**ACTIVITY:**
Please output exactly the part of the records below that opens with the line containing "InvalidCredentials := 2%Z;" and closes with the line containing "Definition enc_hash (o", both lines included, and nothing else.

**SOURCE RECORDS:**
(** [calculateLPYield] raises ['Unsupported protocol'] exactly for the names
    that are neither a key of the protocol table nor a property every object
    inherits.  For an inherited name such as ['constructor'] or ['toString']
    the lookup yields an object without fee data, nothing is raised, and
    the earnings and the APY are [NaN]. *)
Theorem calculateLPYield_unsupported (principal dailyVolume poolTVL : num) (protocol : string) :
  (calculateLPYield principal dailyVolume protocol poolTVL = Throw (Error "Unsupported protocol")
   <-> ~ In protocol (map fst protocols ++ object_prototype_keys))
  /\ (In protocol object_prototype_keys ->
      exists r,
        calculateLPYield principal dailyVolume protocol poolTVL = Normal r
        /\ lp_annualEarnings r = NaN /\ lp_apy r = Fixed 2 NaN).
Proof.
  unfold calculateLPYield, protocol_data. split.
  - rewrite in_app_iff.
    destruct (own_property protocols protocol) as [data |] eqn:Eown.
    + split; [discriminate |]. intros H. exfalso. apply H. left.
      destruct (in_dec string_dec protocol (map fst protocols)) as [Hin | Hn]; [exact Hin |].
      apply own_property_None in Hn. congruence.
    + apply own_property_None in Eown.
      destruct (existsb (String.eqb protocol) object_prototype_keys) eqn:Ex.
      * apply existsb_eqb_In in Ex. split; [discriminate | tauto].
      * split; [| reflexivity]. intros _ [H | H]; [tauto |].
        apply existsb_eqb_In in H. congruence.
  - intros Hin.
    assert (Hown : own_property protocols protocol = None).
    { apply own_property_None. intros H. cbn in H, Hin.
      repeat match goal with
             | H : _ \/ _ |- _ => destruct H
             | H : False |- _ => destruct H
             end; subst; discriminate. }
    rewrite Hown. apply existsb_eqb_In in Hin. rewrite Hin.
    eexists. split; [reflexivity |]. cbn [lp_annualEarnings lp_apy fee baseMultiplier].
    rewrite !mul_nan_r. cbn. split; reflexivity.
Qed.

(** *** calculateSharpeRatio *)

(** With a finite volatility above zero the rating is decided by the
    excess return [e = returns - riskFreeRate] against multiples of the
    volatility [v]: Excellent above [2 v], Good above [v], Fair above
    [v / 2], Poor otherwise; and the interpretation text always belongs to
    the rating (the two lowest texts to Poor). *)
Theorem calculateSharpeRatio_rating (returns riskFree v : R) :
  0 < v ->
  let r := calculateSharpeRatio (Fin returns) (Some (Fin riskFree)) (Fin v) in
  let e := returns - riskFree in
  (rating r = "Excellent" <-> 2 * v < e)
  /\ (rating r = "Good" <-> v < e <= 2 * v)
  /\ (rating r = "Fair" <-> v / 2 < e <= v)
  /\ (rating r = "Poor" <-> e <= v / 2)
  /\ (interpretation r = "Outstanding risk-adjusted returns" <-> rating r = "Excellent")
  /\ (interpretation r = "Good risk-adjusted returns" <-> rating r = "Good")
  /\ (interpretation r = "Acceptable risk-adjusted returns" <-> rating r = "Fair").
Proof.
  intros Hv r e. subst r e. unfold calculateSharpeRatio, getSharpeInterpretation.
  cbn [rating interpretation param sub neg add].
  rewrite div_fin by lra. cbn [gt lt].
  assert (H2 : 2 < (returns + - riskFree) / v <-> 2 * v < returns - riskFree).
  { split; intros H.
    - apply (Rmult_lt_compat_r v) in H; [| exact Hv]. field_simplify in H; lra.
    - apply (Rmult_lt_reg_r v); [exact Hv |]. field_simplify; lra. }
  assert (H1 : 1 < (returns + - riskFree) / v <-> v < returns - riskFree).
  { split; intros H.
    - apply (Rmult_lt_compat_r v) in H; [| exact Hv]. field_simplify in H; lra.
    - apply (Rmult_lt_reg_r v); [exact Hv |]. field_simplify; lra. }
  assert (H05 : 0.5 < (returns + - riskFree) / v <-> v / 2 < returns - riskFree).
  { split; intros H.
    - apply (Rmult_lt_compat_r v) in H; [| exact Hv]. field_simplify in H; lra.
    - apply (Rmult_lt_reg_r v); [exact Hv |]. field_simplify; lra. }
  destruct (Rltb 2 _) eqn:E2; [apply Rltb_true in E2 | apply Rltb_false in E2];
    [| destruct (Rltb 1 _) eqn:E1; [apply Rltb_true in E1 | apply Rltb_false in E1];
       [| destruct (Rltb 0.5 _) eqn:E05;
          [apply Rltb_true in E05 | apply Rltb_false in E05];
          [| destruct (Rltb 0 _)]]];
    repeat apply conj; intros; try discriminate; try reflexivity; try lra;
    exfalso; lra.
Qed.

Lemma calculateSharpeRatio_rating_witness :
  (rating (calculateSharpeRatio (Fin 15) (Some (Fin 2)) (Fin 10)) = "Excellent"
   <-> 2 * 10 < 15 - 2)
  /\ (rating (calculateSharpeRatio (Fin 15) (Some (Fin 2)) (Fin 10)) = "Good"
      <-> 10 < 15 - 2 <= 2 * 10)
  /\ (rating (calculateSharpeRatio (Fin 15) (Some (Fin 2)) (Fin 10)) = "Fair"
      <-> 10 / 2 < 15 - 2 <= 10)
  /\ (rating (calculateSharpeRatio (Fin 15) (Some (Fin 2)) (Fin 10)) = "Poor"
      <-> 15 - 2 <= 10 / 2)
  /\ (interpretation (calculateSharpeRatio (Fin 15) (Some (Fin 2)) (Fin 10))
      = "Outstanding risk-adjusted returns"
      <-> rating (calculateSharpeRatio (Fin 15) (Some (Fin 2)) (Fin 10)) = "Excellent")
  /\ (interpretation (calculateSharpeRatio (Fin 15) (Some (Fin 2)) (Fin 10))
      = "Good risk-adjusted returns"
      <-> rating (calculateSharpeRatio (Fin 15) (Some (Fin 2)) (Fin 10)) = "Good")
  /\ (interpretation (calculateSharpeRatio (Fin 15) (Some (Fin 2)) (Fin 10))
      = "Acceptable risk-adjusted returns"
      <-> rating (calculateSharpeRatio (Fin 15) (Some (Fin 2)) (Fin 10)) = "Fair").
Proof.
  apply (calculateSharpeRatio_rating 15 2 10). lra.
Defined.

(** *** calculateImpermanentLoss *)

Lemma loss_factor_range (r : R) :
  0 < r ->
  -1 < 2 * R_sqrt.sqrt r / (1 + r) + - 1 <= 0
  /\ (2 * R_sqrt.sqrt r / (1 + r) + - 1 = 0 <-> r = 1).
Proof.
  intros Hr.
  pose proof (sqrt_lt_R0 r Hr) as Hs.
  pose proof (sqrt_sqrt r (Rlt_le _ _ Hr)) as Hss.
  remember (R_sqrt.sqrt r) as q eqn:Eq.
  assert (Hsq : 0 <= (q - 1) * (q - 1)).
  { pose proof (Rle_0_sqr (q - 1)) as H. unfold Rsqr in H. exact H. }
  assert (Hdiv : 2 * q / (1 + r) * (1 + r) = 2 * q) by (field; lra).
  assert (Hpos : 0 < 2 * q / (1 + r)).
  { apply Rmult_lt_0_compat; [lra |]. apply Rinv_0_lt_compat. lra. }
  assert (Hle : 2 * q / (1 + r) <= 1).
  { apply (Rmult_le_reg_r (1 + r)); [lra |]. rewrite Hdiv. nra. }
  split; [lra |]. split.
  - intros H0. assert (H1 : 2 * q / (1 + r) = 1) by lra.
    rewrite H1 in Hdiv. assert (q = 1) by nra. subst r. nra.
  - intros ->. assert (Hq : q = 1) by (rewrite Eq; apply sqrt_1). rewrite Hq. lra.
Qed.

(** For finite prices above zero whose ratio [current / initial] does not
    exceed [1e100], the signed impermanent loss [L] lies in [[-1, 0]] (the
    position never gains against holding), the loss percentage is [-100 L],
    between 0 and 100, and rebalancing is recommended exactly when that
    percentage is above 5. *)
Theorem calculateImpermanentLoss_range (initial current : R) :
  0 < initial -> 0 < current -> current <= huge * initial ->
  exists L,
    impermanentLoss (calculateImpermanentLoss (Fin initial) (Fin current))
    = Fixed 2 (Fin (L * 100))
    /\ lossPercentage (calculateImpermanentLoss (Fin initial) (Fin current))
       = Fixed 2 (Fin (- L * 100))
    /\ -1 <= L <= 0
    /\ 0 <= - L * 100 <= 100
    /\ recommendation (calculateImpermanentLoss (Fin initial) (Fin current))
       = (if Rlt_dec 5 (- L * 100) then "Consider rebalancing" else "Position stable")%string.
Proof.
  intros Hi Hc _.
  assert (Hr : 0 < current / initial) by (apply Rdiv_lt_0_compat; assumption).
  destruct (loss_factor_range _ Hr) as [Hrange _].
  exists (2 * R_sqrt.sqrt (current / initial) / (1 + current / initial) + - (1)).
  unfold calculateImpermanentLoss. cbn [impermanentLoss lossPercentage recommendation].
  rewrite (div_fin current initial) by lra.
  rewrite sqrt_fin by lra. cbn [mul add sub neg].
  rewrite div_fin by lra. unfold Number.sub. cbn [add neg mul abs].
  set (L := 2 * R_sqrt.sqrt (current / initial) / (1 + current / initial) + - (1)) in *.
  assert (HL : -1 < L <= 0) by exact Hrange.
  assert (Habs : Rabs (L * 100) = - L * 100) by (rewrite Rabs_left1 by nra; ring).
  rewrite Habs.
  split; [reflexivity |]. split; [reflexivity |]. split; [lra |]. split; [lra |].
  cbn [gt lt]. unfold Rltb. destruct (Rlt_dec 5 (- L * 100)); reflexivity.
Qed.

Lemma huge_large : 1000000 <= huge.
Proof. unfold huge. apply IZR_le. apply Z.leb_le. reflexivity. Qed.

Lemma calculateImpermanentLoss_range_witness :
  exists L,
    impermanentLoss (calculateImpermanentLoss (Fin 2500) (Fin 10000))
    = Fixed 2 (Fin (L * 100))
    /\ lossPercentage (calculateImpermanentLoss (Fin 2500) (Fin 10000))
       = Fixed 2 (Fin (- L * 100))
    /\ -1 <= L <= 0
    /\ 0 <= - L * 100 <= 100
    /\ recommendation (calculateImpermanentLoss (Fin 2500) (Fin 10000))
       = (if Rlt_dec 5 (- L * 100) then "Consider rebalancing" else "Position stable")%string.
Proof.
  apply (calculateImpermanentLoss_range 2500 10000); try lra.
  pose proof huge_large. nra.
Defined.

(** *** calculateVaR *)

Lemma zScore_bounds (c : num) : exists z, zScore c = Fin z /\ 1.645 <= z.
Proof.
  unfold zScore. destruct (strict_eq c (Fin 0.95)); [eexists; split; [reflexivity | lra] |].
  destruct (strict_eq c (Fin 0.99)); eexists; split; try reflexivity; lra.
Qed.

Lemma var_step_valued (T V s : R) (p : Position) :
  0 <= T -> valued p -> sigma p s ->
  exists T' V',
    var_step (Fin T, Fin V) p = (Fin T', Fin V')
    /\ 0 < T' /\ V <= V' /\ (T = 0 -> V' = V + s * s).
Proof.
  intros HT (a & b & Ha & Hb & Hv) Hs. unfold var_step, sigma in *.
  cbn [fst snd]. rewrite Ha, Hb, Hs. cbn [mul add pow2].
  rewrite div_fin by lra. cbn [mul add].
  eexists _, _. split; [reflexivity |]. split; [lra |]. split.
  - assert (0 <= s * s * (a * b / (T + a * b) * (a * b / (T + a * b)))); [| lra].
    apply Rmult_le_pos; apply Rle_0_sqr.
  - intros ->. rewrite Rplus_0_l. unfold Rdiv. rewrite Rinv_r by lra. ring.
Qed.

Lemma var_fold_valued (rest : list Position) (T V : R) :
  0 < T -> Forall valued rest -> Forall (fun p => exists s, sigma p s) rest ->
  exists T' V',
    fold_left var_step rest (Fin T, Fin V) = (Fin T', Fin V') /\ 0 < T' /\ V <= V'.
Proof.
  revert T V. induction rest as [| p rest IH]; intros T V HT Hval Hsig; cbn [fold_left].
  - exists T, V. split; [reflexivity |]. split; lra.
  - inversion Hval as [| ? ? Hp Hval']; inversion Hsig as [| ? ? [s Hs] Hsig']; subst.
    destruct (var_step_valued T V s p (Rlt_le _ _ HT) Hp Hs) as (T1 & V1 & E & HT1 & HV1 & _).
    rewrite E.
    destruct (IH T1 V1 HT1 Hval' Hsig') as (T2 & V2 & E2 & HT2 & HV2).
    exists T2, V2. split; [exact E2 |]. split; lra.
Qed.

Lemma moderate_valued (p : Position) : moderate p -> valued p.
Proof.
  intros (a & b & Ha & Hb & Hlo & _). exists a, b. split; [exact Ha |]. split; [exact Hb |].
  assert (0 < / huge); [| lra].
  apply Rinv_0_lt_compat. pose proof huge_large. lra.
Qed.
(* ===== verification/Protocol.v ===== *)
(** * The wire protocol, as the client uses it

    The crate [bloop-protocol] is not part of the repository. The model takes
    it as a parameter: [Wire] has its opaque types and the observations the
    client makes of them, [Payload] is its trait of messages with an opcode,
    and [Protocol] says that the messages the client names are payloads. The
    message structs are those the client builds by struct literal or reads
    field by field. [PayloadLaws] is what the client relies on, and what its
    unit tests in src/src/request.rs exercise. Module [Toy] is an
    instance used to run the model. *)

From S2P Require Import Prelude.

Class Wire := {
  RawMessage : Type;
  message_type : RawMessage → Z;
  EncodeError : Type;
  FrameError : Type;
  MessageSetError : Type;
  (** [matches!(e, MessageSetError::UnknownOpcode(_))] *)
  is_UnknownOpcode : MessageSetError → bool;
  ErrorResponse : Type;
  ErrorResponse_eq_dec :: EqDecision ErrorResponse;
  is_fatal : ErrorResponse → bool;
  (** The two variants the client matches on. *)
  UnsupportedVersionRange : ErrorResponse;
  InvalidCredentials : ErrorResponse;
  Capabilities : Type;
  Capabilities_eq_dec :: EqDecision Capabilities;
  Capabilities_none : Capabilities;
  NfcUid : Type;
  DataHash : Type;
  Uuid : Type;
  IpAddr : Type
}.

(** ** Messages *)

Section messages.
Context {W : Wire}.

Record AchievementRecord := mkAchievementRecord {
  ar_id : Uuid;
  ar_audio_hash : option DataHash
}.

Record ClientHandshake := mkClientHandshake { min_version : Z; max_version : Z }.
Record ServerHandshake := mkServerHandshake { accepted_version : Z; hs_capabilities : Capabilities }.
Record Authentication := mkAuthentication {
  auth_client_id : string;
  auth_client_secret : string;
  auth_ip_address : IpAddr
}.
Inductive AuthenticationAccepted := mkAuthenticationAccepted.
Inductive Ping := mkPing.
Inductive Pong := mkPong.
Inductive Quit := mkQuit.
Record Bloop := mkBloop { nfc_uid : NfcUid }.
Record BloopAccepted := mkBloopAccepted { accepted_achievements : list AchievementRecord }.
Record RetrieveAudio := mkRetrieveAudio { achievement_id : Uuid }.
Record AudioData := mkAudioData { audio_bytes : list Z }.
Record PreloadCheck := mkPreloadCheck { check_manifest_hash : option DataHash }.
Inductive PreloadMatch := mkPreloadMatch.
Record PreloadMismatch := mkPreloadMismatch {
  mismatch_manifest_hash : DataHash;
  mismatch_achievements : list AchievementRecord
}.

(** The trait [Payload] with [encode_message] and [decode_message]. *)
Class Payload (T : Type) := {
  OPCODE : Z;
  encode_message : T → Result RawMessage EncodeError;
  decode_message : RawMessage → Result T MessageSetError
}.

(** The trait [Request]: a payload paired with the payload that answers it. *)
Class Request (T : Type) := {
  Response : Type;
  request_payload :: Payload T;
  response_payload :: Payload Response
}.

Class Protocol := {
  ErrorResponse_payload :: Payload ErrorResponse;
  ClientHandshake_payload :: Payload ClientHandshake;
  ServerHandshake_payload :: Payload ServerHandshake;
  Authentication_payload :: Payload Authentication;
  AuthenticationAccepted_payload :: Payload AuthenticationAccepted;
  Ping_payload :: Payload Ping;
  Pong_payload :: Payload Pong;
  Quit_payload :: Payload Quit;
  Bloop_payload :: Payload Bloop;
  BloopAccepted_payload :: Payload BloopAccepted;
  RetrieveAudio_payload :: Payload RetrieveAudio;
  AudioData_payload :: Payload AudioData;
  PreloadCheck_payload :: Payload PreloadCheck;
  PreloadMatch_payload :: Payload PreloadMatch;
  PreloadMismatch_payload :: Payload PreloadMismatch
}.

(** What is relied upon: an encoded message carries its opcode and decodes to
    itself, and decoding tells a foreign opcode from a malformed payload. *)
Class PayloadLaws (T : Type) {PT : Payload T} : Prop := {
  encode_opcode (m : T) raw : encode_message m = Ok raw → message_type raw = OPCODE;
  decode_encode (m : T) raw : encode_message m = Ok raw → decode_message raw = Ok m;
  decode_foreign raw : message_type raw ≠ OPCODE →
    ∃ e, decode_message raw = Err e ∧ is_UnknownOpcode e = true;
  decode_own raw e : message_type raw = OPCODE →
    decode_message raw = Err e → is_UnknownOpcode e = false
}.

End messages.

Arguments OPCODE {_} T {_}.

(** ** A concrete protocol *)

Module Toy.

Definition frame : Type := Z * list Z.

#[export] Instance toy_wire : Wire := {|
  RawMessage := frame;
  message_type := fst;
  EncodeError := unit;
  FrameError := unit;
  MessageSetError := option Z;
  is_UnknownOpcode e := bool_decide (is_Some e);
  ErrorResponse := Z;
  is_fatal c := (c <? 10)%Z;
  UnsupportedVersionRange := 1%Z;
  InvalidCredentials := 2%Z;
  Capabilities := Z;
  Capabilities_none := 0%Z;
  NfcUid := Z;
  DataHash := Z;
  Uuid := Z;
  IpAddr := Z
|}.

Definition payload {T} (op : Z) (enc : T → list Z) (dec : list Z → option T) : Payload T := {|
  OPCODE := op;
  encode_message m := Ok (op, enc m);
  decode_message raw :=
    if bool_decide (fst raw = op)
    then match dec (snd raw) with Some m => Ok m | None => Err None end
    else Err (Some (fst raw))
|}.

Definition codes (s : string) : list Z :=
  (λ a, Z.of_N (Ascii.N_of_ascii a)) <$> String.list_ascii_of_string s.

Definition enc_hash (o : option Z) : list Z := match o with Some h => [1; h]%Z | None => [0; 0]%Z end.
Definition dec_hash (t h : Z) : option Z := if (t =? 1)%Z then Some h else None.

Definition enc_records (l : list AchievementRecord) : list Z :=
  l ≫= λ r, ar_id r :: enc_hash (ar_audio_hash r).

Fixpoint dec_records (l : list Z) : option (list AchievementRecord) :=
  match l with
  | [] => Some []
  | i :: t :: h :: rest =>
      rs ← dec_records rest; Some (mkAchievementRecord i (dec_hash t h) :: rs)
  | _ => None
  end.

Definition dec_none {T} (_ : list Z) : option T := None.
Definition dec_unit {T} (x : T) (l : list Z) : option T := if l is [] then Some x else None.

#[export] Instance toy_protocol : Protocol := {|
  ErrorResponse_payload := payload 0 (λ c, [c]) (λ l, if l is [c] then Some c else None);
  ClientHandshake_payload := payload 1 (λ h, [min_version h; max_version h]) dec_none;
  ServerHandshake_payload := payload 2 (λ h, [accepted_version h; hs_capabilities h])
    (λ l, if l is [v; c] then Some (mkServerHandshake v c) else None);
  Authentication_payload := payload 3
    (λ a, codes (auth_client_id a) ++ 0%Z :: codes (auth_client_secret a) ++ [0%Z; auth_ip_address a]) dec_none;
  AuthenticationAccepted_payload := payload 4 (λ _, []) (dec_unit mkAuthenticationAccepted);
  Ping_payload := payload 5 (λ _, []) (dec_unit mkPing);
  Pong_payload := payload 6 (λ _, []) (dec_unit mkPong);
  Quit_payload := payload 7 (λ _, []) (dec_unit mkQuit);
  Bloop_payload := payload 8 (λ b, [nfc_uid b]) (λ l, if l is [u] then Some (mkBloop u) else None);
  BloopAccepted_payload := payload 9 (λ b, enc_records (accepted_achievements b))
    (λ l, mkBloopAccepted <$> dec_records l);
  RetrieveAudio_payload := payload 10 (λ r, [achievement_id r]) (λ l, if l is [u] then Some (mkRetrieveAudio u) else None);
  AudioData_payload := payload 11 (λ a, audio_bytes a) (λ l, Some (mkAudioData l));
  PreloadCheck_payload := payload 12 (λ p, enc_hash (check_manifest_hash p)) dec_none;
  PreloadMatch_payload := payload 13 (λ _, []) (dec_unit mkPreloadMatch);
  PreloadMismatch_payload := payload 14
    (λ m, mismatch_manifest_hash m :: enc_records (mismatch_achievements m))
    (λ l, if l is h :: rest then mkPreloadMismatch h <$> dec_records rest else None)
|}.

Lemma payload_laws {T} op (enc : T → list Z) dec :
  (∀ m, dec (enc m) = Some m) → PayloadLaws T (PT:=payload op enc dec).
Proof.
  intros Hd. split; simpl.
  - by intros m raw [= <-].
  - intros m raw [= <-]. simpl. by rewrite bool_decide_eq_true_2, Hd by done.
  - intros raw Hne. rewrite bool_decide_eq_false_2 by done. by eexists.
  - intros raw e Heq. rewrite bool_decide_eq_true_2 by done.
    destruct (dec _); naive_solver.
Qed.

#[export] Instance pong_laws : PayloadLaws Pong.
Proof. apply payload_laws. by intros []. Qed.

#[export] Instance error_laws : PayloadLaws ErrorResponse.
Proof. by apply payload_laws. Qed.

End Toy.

**EXERCISE ANSWER:**
  InvalidCredentials := 2%Z;
  Capabilities := Z;
  Capabilities_none := 0%Z;
  NfcUid := Z;
  DataHash := Z;
  Uuid := Z;
  IpAddr := Z
|}.

Definition payload {T} (op : Z) (enc : T → list Z) (dec : list Z → option T) : Payload T := {|
  OPCODE := op;
  encode_message m := Ok (op, enc m);
  decode_message raw :=
    if bool_decide (fst raw = op)
    then match dec (snd raw) with Some m => Ok m | None => Err None end
    else Err (Some (fst raw))
|}.

Definition codes (s : string) : list Z :=
  (λ a, Z.of_N (Ascii.N_of_ascii a)) <$> String.list_ascii_of_string s.

Definition enc_hash (o : option Z) : list Z := match o with Some h => [1; h]%Z | None => [0; 0]%Z end.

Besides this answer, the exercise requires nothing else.